It was the early pace that made the time slow, the first half mile being run in something less than 47 seconds, and it became a question of sheer gameness as to which mare would crack first. One of them had to wilt under the terrific pace, as is always the case in races where two or more horses are being driven to their limit of speed, in the early part of the race. No better illustration of the uncertainty of time as a basis for handicapping could be given than the Admiration and May Hempstead races.

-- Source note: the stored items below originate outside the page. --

(* ===== verification/ReplicationFacts.v ===== *)
(** * Reading what Redis prints

    [CLUSTER NODES] prints a line per node; the reference printer below follows
    its documented format.  Parsing gives the nodes back. *)
From S2P Require Import Prelude GoStr Api Replication.
From Stdlib Require Import Ascii.

(** ** Printing *)

Definition show_range (r : SlotRange) : string :=
  if bool_decide (sr_Start r = sr_End r) then itoa (sr_Start r) else itoa (sr_Start r) +:+ "-" +:+ itoa (sr_End r).

(** The words of a line: besides the fields that are read, the bus port and the
    times of the last ping and pong. *)
Definition node_words (n : ClusterNode) (busPort ping pong : Z) : list string :=
  [cn_ID n; cn_IP n +:+ ":" +:+ itoa (cn_Port n) +:+ "@" +:+ itoa busPort; String.concat "," (cn_Flags n); cn_MasterID n;
   itoa ping; itoa pong; itoa (cn_ConfigEpoch n); cn_LinkState n] ++ (show_range <$> cn_SlotRanges n).

Definition show_node (n : ClusterNode) (busPort ping pong : Z) : string :=
  String.concat " " (node_words n busPort ping pong).

(** A line per node, each ended by a newline. *)
Fixpoint show_nodes (l : list (ClusterNode * (Z * Z * Z))) : string :=
  match l with
  | [] => ""
  | (n, (bus, ping, pong)) :: l' => show_node n bus ping pong +:+ String LF (show_nodes l')
  end.

Definition plain (c : ascii) : bool := negb (is_space c).
Definition is_word (w : string) : bool := negb (bool_decide (w = "")) && all_chars plain w.
Definition host_char (c : ascii) : bool :=
  plain c && negb (bool_decide (c = ":"%char)) && negb (bool_decide (c = "@"%char)) &&
  negb (bool_decide (c = "["%char)) && negb (bool_decide (c = "]"%char)).
Definition flag_char (c : ascii) : bool := plain c && negb (bool_decide (c = ","%char)).

Definition range_wf (r : SlotRange) : Prop := 0 ≤ sr_Start r < 2 ^ 31 ∧ 0 ≤ sr_End r < 2 ^ 31.

(** The values Redis prints: words without white space, addresses without
    brackets, numbers in their range. *)
Definition node_wf (n : ClusterNode) : Prop :=
  is_word (cn_ID n) = true ∧ is_word (cn_MasterID n) = true ∧ is_word (cn_LinkState n) = true ∧
  cn_IP n ≠ "" ∧ all_chars host_char (cn_IP n) = true ∧
  cn_Flags n ≠ [] ∧ Forall (λ f, f ≠ "" ∧ all_chars flag_char f = true) (cn_Flags n) ∧
  0 ≤ cn_Port n < 2 ^ 63 ∧ 0 ≤ cn_ConfigEpoch n < 2 ^ 63 ∧ Forall range_wf (cn_SlotRanges n).

(** ** Characters *)

Lemma digit_plain c : is_digit c = true → plain c = true.
Proof. destruct c as [[] [] [] [] [] [] [] []]; reflexivity || discriminate. Qed.

Lemma digit_not c d : is_digit c = true → is_digit d = false → c ≠ d.
Proof. intros Hc Hd ->. congruence. Qed.

Lemma itoa_plain z : 0 ≤ z → all_chars plain (itoa z) = true.
Proof. intros Hz. eapply all_chars_mono; [apply digit_plain|by apply itoa_digits]. Qed.

Lemma itoa_word z : 0 ≤ z → is_word (itoa z) = true.
Proof.
  intros Hz. unfold is_word. rewrite bool_decide_false by apply itoa_nonempty. simpl.
  by apply itoa_plain.
Qed.

Lemma itoa_no z c : 0 ≤ z → is_digit c = false → contains_char (itoa z) c = false.
Proof. intros Hz. apply contains_char_all. by apply itoa_digits. Qed.

Lemma cut_last_app a b c : contains_char b c = false → cut_last (a +:+ String c b) c = Some (a, b).
Proof.
  intros Hb. assert (cut_last b c = None) as Hn.
  { clear a. induction b as [|d b IH]; [done|]. cbn in *. apply orb_false_iff in Hb as [Hd Hb]. by rewrite IH, Hd. }
  induction a as [|d a IH]; [simpl; by rewrite Hn, bool_decide_true|].
  change (String d a +:+ String c b) with (String d (a +:+ String c b)). cbn [cut_last]. by rewrite IH.
Qed.

(** ** Fields *)

Lemma append_empty_r s : s +:+ "" = s.
Proof. induction s as [|c s IH]; [done|]. change (String c (s +:+ "") = String c s). by rewrite IH. Qed.

Lemma fields_word cur w s :
  w ≠ "" → all_chars plain w = true → fields_from cur (w +:+ s) = fields_from (Some (default "" cur +:+ w)) s.
Proof.
  revert cur; induction w as [|c w IH]; intros cur Hne Hw; [done|]. cbn [all_chars] in Hw.
  apply andb_true_iff in Hw as [Hc Hw]. change (String c w +:+ s) with (String c (w +:+ s)). cbn [fields_from].
  apply negb_true_iff in Hc. rewrite Hc. destruct w as [|d w]; [done|].
  rewrite IH by done. change (default "" (Some ?x)) with x. by rewrite append_assoc.
Qed.

Lemma fields_concat ws :
  Forall (λ w, is_word w = true) ws → Fields (String.concat " " ws) = ws.
Proof.
  unfold Fields. induction 1 as [|w ws Hw Hws IH]; [done|].
  apply andb_true_iff in Hw as [Hne%negb_true_iff%bool_decide_eq_false Hw]. destruct ws as [|v ws].
  - change (String.concat " " [w]) with w. rewrite <- (append_empty_r w) at 1. by rewrite fields_word.
  - rewrite concat_cons, fields_word by done.
    change (w :: fields_from None (String.concat " " (v :: ws)) = w :: v :: ws). by rewrite IH.
Qed.

Lemma fields_trim_right cur s : fields_from cur (trim_right s) = fields_from cur s.
Proof.
  revert cur; induction s as [|c s IH]; intros cur; [done|]. cbn [trim_right].
  destruct (trim_right s) as [|d t] eqn:Ht.
  - cbn [fields_from]. destruct (is_space c) eqn:Hc.
    + rewrite <- (IH None). destruct cur; [|done]. simpl. done.
    + rewrite <- IH. cbn [fields_from]. by rewrite Hc.
  - cbn [fields_from] in *. destruct (is_space c); [destruct cur|]; by rewrite <- IH.
Qed.

Lemma fields_trim s : Fields (TrimSpace s) = Fields s.
Proof.
  unfold Fields, TrimSpace. rewrite fields_trim_right. induction s as [|c s IH]; [done|].
  cbn [trim_left fields_from]. by destruct (is_space c) eqn:Hc; [|cbn [fields_from]; rewrite Hc].
Qed.

(** ** The round trip *)

Lemma parse_slot_itoa z : 0 ≤ z < 2 ^ 31 → parse_slot (itoa z) = Some z.
Proof. intros Hz. unfold parse_slot. by rewrite (ParseInt_itoa 32) by lia. Qed.

Lemma itoa_not_bracket z : 0 ≤ z → HasPrefix (itoa z) "[" = false.
Proof.
  intros Hz. pose proof (itoa_digits z Hz) as Hd. destruct (itoa z) as [|c s]; [done|]. cbn [all_chars] in Hd.
  apply andb_true_iff in Hd as [Hd _]. unfold HasPrefix. cbn [String.prefix].
  destruct (ascii_dec "["%char c) as [<-|]; done.
Qed.

Lemma bracket_app s t : s ≠ "" → HasPrefix s "[" = false → HasPrefix (s +:+ t) "[" = false.
Proof.
  destruct s as [|c s]; [done|]. intros _. change (String c s +:+ t) with (String c (s +:+ t)).
  unfold HasPrefix. cbn [String.prefix]. destruct (ascii_dec _ c); [by destruct s|done].
Qed.

Lemma cut_char_none s c : contains_char s c = false → cut_char s c = None.
Proof. induction s as [|d s IH]; [done|]. cbn. intros [Hd Hs]%orb_false_iff. by rewrite Hd, IH. Qed.

Lemma slot_token_show r : range_wf r → slot_token (show_range r) = Some r.
Proof.
  intros [Hs He]. destruct r as [a b]; simpl in *. unfold slot_token, show_range. simpl. case_bool_decide.
  - subst. rewrite itoa_not_bracket by lia. rewrite cut_char_none by (apply itoa_no; [lia|done]). simpl.
    by rewrite parse_slot_itoa.
  - assert (HasPrefix (itoa a +:+ "-" +:+ itoa b) "[" = false) as ->.
    { apply bracket_app; [apply itoa_nonempty|apply itoa_not_bracket; lia]. }
    change ("-" +:+ itoa b) with (String "-" (itoa b)). rewrite cut_char_app by (apply itoa_no; [lia|done]).
    simpl. by rewrite !parse_slot_itoa.
Qed.

Lemma parseSlotRanges_show rs : Forall range_wf rs → parseSlotRanges (show_range <$> rs) = rs.
Proof.
  unfold parseSlotRanges. induction 1 as [|r rs Hr Hrs IH]; [done|]. cbn [fmap list_fmap].
  cbn [omap list_omap]. rewrite slot_token_show by done. f_equal. exact IH.
Qed.

Lemma show_range_word r : range_wf r → is_word (show_range r) = true.
Proof.
  intros [Hs He]. unfold show_range. case_bool_decide; [apply itoa_word; lia|].
  pose proof (itoa_word (sr_Start r) ltac:(lia)) as Ha. pose proof (itoa_word (sr_End r) ltac:(lia)) as Hb.
  apply andb_true_iff in Ha as [Ha1 Ha], Hb as [_ Hb]. apply andb_true_iff.
  rewrite !all_chars_app, Ha, Hb. split; [|done]. apply negb_true_iff, bool_decide_eq_false.
  apply negb_true_iff, bool_decide_eq_false in Ha1. by destruct (itoa (sr_Start r)).
Qed.

Lemma address_show ip port bus :
  ip ≠ "" → all_chars host_char ip = true → 0 ≤ port < 2 ^ 63 → 0 ≤ bus →
  parseClusterNodeAddress (ip +:+ ":" +:+ itoa port +:+ "@" +:+ itoa bus) = (ip, port).
Proof.
  intros Hne Hip Hport Hbus. unfold parseClusterNodeAddress.
  assert (∀ c, host_char c = false → contains_char ip c = false) as Hno by (intros c; by apply contains_char_all).
  change ("@" +:+ itoa bus) with (String "@" (itoa bus)).
  rewrite <- (append_assoc ":" (itoa port)), <- append_assoc, split_char_line.
  2: { by rewrite !contains_char_app, Hno, itoa_no by (done || lia). }
  change (default "" ((?a :: ?l) !! 0%nat)) with a. change (":" +:+ itoa port) with (String ":" (itoa port)).
  unfold SplitHostPort. rewrite cut_last_app by (apply itoa_no; [lia|done]).
  assert (HasPrefix (ip +:+ String ":" (itoa port)) "[" = false) as ->.
  { apply bracket_app; [done|]. destruct ip as [|c ip]; [done|]. cbn [all_chars] in Hip.
    apply andb_true_iff in Hip as [Hc _].
    unfold HasPrefix. cbn [String.prefix]. destruct (ascii_dec "["%char c) as [<-|]; done. }
  rewrite !contains_char_app, !Hno by done. cbn [contains_char]. rewrite !itoa_no by (done || lia).
  rewrite !bool_decide_false by done. cbn [orb]. by rewrite Atoi_itoa.
Qed.

Lemma flags_word l :
  l ≠ [] → Forall (λ f, f ≠ "" ∧ all_chars flag_char f = true) l → is_word (String.concat "," l) = true.
Proof.
  intros Hne Hl. assert (String.concat "," l ≠ "" ∧ all_chars plain (String.concat "," l) = true) as [H1 H2].
  { induction Hl as [|f l [Hf Hp] Hl IH]; [done|].
    assert (all_chars plain f = true) as Hpl.
    { eapply all_chars_mono; [|exact Hp]. intros c. by intros [? _]%andb_true_iff. }
    destruct l as [|g l]; [done|]. rewrite concat_cons. destruct IH as [_ IH]; [done|].
    rewrite !all_chars_app, Hpl, IH. split; [by destruct f|done]. }
  unfold is_word. by rewrite bool_decide_false, H2.
Qed.

Lemma node_words_words n bus ping pong :
  node_wf n → 0 ≤ bus → 0 ≤ ping → 0 ≤ pong → Forall (λ w, is_word w = true) (node_words n bus ping pong).
Proof.
  intros (Hid & Hm & Hl & Hip & Hipc & Hf & Hfc & Hport & Hep & Hr) Hbus Hping Hpong.
  unfold node_words. apply Forall_app. split; [|apply Forall_fmap; eapply Forall_impl; [exact Hr|apply show_range_word]].
  repeat constructor; try done; try (by apply itoa_word; lia); [|by apply flags_word].
  unfold is_word. rewrite !all_chars_app, bool_decide_false by by destruct (cn_IP n). rewrite !itoa_plain by lia.
  rewrite (all_chars_mono host_char plain); [done| |done]. intros c Hc. unfold host_char in Hc.
  by repeat apply andb_true_iff in Hc as [Hc _].
Qed.

Lemma parse_node_show n bus ping pong :
  node_wf n → 0 ≤ bus → 0 ≤ ping → 0 ≤ pong → parse_node (show_node n bus ping pong) = Some n.
Proof.
  intros Hn Hbus Hping Hpong. unfold parse_node, show_node.
  rewrite fields_trim, fields_concat by by apply node_words_words.
  destruct Hn as (_ & _ & _ & Hip & Hipc & Hf & Hfc & Hport & Hep & Hr).
  unfold node_words. cbn [app]. rewrite address_show by done. rewrite parseSlotRanges_show by done.
  rewrite split_char_concat; [|done|].
  - unfold read_int. rewrite (ParseInt_itoa 64) by (simpl; lia). by destruct n.
  - eapply Forall_impl; [exact Hfc|]. intros f [_ Hc]. by eapply contains_char_all.
Qed.

Lemma concat_no_newline ws : Forall (λ w, is_word w = true) ws → contains_char (String.concat " " ws) LF = false.
Proof.
  induction 1 as [|w ws Hw Hws IH]; [done|]. apply andb_true_iff in Hw as [_ Hw].
  assert (contains_char w LF = false) as Hn by by eapply contains_char_all.
  destruct ws as [|v ws]; [done|]. by rewrite concat_cons, !contains_char_app, Hn, IH.
Qed.

Definition printed_ok (x : ClusterNode * (Z * Z * Z)) : Prop := node_wf x.1 ∧ 0 ≤ x.2.1.1 ∧ 0 ≤ x.2.1.2 ∧ 0 ≤ x.2.2.

Lemma parse_show_nodes l : Forall printed_ok l → parseClusterNodes (show_nodes l) = l.*1.
Proof.
  unfold parseClusterNodes. induction 1 as [|[n [[bus ping] pong]] l (Hn & Hb & Hpi & Hpo) Hl IH]; [done|].
  cbn [show_nodes]. rewrite split_char_line by by apply concat_no_newline, node_words_words.
  cbn [omap list_omap fmap list_fmap]. rewrite parse_node_show by done. simpl. f_equal. exact IH.
Qed.

(** Parsing what Redis prints for [CLUSTER NODES] gives the nodes back:
    ids, addresses with their ports, flags, primaries, epochs, link states and
    slot ranges (single slots and intervals), for any number of nodes. *)
Theorem cluster_nodes_roundtrip l : Forall printed_ok l → parseClusterNodes (show_nodes l) = l.*1.
Proof. apply parse_show_nodes. Qed.

Definition sample_node : ClusterNode :=
  mkClusterNode "07c37d" "10.0.0.1" 6379 ["myself"; "master"] "-" 4 "connected" [mkSlotRange 0 5460; mkSlotRange 7000 7000].

Lemma cluster_nodes_roundtrip_witness :
  show_nodes [(sample_node, (16379, 0, 12))] =
    "07c37d 10.0.0.1:6379@16379 myself,master - 0 12 4 connected 0-5460 7000" +:+ String LF "" ∧
  parseClusterNodes (show_nodes [(sample_node, (16379, 0, 12))]) = [sample_node].
Proof.
  split; [vm_compute; reflexivity|]. apply (cluster_nodes_roundtrip [(sample_node, (16379, 0, 12))]).
  repeat constructor; done || (vm_compute; congruence).
Defined.

(** A text of [INFO replication] as Redis prints it. *)
Example replication_info :
  parseInfo (String.concat (String CR (String LF ""))
    ["# Replication"; "role:slave"; "master_host:10.0.0.7"; "master_port:6379"; "master_link_status:up";
     "slave_repl_offset:1204"; "connected_slaves:0"; "master_repl_offset:1199"; ""]) =
  mkInfo "slave" 0 1199 1204 "up" "10.0.0.7" 6379 0.
Proof. vm_compute. reflexivity. Qed.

Again it will be found on record frequently that a horse running in his own class, say a race for three-year-olds only, carrying 112 pounds, will run three quarters of a mile in 1.13, and possibly win with apparent ease. This same horse will come out three or four days later in a race for horses three years old and upward, meeting a horse like Hermis, or Voter-in fact any fast horse, and possibly he will carry but 95 pounds. A time handicapper would make the three-year-old run in 1.12 possibly if he carried out his calculations to a fraction. What would be the result of the race? Why, Hermis would beat such a horse in a gallop, and possibly would not have to run but six furlongs better than 1.14 to do it. This is accounted for by class. Hermis being a high class horse would take a three-year-old by the collar and he would run him into the ground in the first halt mile, leaving him so leg weary at the end of this distance that he would simply stagger home.
Time in such cases is absolutely useless and deceiving. There are instances, however, where it is possible to determine a good race from a bad race by time when two races are run on the same day. Time again is useful to the trainer who is watching for improvement in his horse; but it is not nearly as reliable in a trial as running one horse against another. For instance, I may have a maiden in my stable that cannot work a mile better than 1.45, yet if I start him off with Belmar for a mile trial he will run a mile in 1.41 or perhaps better. Such a horse is considered a poor work horse, one that will race much better than he works. On the other hand, there are horses that will work exceedingly fast when alone and will not run up to form in races. Such horses are very bad betting propositions.
Returning to the fallacy of time as a criterion of what horses should do and should not do, there are horses that have created records on many occasions that have never lived up to their record afterward or anywhere near it. Take a straight course, for instance, like the Futurity Course in Sheepshead Bay. Time is absolutely no use there, for the reason that there may be a wind playing down the chute that is almost a gale. It will cause the time of the race to be exceedingly fast. Again the wind may be playing head on. It would make the time of the race very slow, for the resistance of the wind is very great in a horse race, and it is correspondingly great when acting as a propeller.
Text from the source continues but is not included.